An NW Jolly Medal recipient, Mr Morgan draws on more than 40 years of service to the forest industry. He has significantly contributed to managing forests and forest fires at state, national and international levels. He acted as Victoria’s Manager for Commercial Forestry before being appointed Chief Fire Officer for Victoria’s public land.
Australian Ukraine Forestry Project member Ross Smith AFSM (forester, Assistant Commissioner NSW Rural Fire Service, and an international fire expert) continues to explore possible measures to address the situation.
Queensland forester Dr Gary Bacon, AM, BSc (For) Hon, PhD, FIFA and Wood Central contributor, said the sums of money involved in the forestry support project dictated a whole-of-government thrust within the Department of Foreign Affairs and Trade remit.
“Seemingly, this is an apt portal given it is the department of the federal government responsible for foreign policy, relations and international aid,” he said.
“Given the largesse of aid that the Ukraine condition necessitates in military, health and infrastructure, getting agriculture and forestry prioritised will be a task. Such endeavours require, to my mind, political clout and thus where to ‘look and lobby’.
“The only forestry arena I am aware of that has political currency is the Australian Forest Products Association whose CEO Joel Fitzgibbon is politically linked to Michael O’Connor, national secretary, CFMEU, via the newly-created Strategic Forest and Renewable Materials Partnership (taking responsibilities of the previous Forest and Wood Products Council).

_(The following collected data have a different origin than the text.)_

(** After the first commit: [rotation={[-0.1, 0.3, 0]}], unit scale. *)
Definition mounted : Model :=
  {| groupRef_current :=
       Some {| rotation := {| x := -0.1; y := 0.3; z := 0 |}; scale := 1 |};
     hovered := false;
     autoRotate := true |}.

Definition setHovered (b : bool) (m : Model) : Model :=
  {| groupRef_current := groupRef_current m; hovered := b; autoRotate := autoRotate m |}.

Definition setAutoRotate (b : bool) (m : Model) : Model :=
  {| groupRef_current := groupRef_current m; hovered := hovered m; autoRotate := b |}.

Definition toggleAutoRotate (m : Model) : Model :=
  setAutoRotate (negb (autoRotate m)) m.

Section WithSin.

Variable Math_sin : number -> number.

(** The rotation part of the frame callback. *)
Definition rotate (elapsedTime : number) (g : Group) : Group :=
  {| rotation :=
       {| x := Math_sin (elapsedTime * 0.4) * 0.5;
          y := y (rotation g) + 0.01;
          z := Math_sin (elapsedTime * 0.3) * 0.2 |};
     scale := scale g |}.

(** The [useFrame] callback at clock time [elapsedTime].  [None] is the
    [TypeError] of reading [scale] through a null ref. *)
Definition useFrame (elapsedTime : number) (m : Model) : option Model :=
  let current :=
    match groupRef_current m with
    | Some g => if autoRotate m then Some (rotate elapsedTime g) else Some g
    | None => None
    end in
  if andb (hovered m) (negb (autoRotate m)) then
    match current with
    | Some g =>
        Some {| groupRef_current := Some (setScalar 1.05 g);
                hovered := hovered m; autoRotate := autoRotate m |}
    | None => None
    end
  else if negb (autoRotate m) then
    match current with
    | Some g =>
        Some {| groupRef_current := Some (setScalar 1 g);
                hovered := hovered m; autoRotate := autoRotate m |}
    | None => None
    end
  else
    Some {| groupRef_current := current;
            hovered := hovered m; autoRotate := autoRotate m |}.

Inductive Event : Type :=
| Frame (elapsedTime : number)
| Click
| PointerOver
| PointerOut.

Definition step (e : Event) (m : Model) : option Model :=
  match e with
  | Frame elapsedTime => useFrame elapsedTime m
  | Click => Some (toggleAutoRotate m)
  | PointerOver => Some (setHovered true m)
  | PointerOut => Some (setHovered false m)
  end.

Fixpoint run (es : list Event) (m : Model) : option Model :=
  match es with
  | [] => Some m
  | e :: es' =>
      match step e m with
      | Some m' => run es' m'
      | None => None
      end
  end.

End WithSin.

Definition is_click (e : Event) : bool :=
  match e with
  | Click => true
  | _ => false
  end.

End Viewer.

(** ** BoxArtCustomizer.tsx: what the panel shows *)

Module CustomizerView.

(** The preset button that carries the highlight class:
    [customization.frameColor === preset.color]. *)
Definition preset_highlighted (c : Customizer.CustomizationData)
    (preset : Customizer.ColorPreset) : bool :=
  Customizer.frameColor c =? Customizer.color preset.

(** The saved tab shows its placeholder when
    [savedCustomizations.length === 0]. *)
Definition placeholder_shown (s : Customizer.State) : bool :=
  (List.length (Customizer.savedCustomizations s) =? 0)%nat.

(** The events whose handlers call [localStorage.setItem]. *)
Definition writes_storage (e : Customizer.Event) : bool :=
  match e with
  | Customizer.SaveClick _ _ | Customizer.DeleteClick _ _
  | Customizer.Delete _ _ => true
  | _ => false
  end.

End CustomizerView.

(** ** BoxArt3DViewer.tsx: the viewer's props, table and element tree *)

Module BoxArtModel.

Inductive Platform : Type := xbox | xbox360 | playstation | pc | standard.

Record PlatformConfig : Type := {
  width : number;
  height : number;
  depth : number;
  color : string;
  transparency : number;
  metalness : number;
  roughness : number
}.

Definition PLATFORM_CONFIGS (p : Platform) : PlatformConfig :=
  match p with
  | xbox =>
      {| width := 2.6; height := 3.5; depth := 0.2; color := "#107C10";
         transparency := 0.15; metalness := 0.7; roughness := 0.3 |}
  | xbox360 =>
      {| width := 2.6; height := 3.5; depth := 0.2; color := "#9ACD32";
         transparency := 0.15; metalness := 0.7; roughness := 0.3 |}
  | playstation =>
      {| width := 2.75; height := 3.75; depth := 0.2; color := "#0070D1";
         transparency := 0.15; metalness := 0.7; roughness := 0.3 |}
  | pc =>
      {| width := 2.75; height := 3.75; depth := 0.22; color := "#606060";
         transparency := 0.2; metalness := 0.8; roughness := 0.2 |}
  | standard =>
      {| width := 2.6; height := 3.5; depth := 0.2; color := "#707070";
         transparency := 0.2; metalness := 0.6; roughness := 0.4 |}
  end.

(** [BoxArt3DViewerProps] *)
Module Props.
Record t : Type := {
  frontImageUrl : string;
  backImageUrl : option string;
  spineImageUrl : option string;
  width : option number;
  height : option number;
  depth : option number;
  platform : option Platform
}.
End Props.

(** [a || d] on [number | undefined]: zero and [undefined] are falsy. *)
Definition or_num (a : option number) (d : number) : number :=
  match a with
  | Some q => if Qeq_bool q 0 then d else q
  | None => d
  end.

(** The default parameter [platform = 'standard']. *)
Definition platform_of (p : Props.t) : Platform :=
  match Props.platform p with
  | Some v => v
  | None => standard
  end.

Definition config (p : Props.t) : PlatformConfig := PLATFORM_CONFIGS (platform_of p).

This partnership reports to Agriculture Minister Murray Watt. The president of Forestry Australia Michelle Freeman, also sits on the partnership.
As Wood Central readers can see from the above commentary, Aussie foresters have and are very involved in sourcing funds for Ukraine forest authorities. But overall, it needs support funding from the Australian federal government.
The World Wildlife Fund estimates 3 million ha of forests In Ukraine have been affected by the Russia-Ukraine conflict.
Eight Ukrainian nature reserves and 10 national parks remain under the control of Russian troops.
Wood Central is committed to providing relevant, up-to-date coverage from Ukraine. Below is a list of Wood Central articles on the conflict and its impact on Ukrainian forests:
- 19/01/2023: Australian foresters salute embassy chief as he returns to war-torn Ukraine: important link lost
- 19/01/2023: Putin now also worst forest killer as he destroys efforts to fight climate change
- 24/01/2023: Western forest companies offload plants across Russia as timber shortage looms
- 27/01/2023: IKEA taps into Sweden and the Baltics for more wood after shunning Russia
- 28/02/2023: US put harsh tariffs on Russian plywood after invasion – but did it reduce exports?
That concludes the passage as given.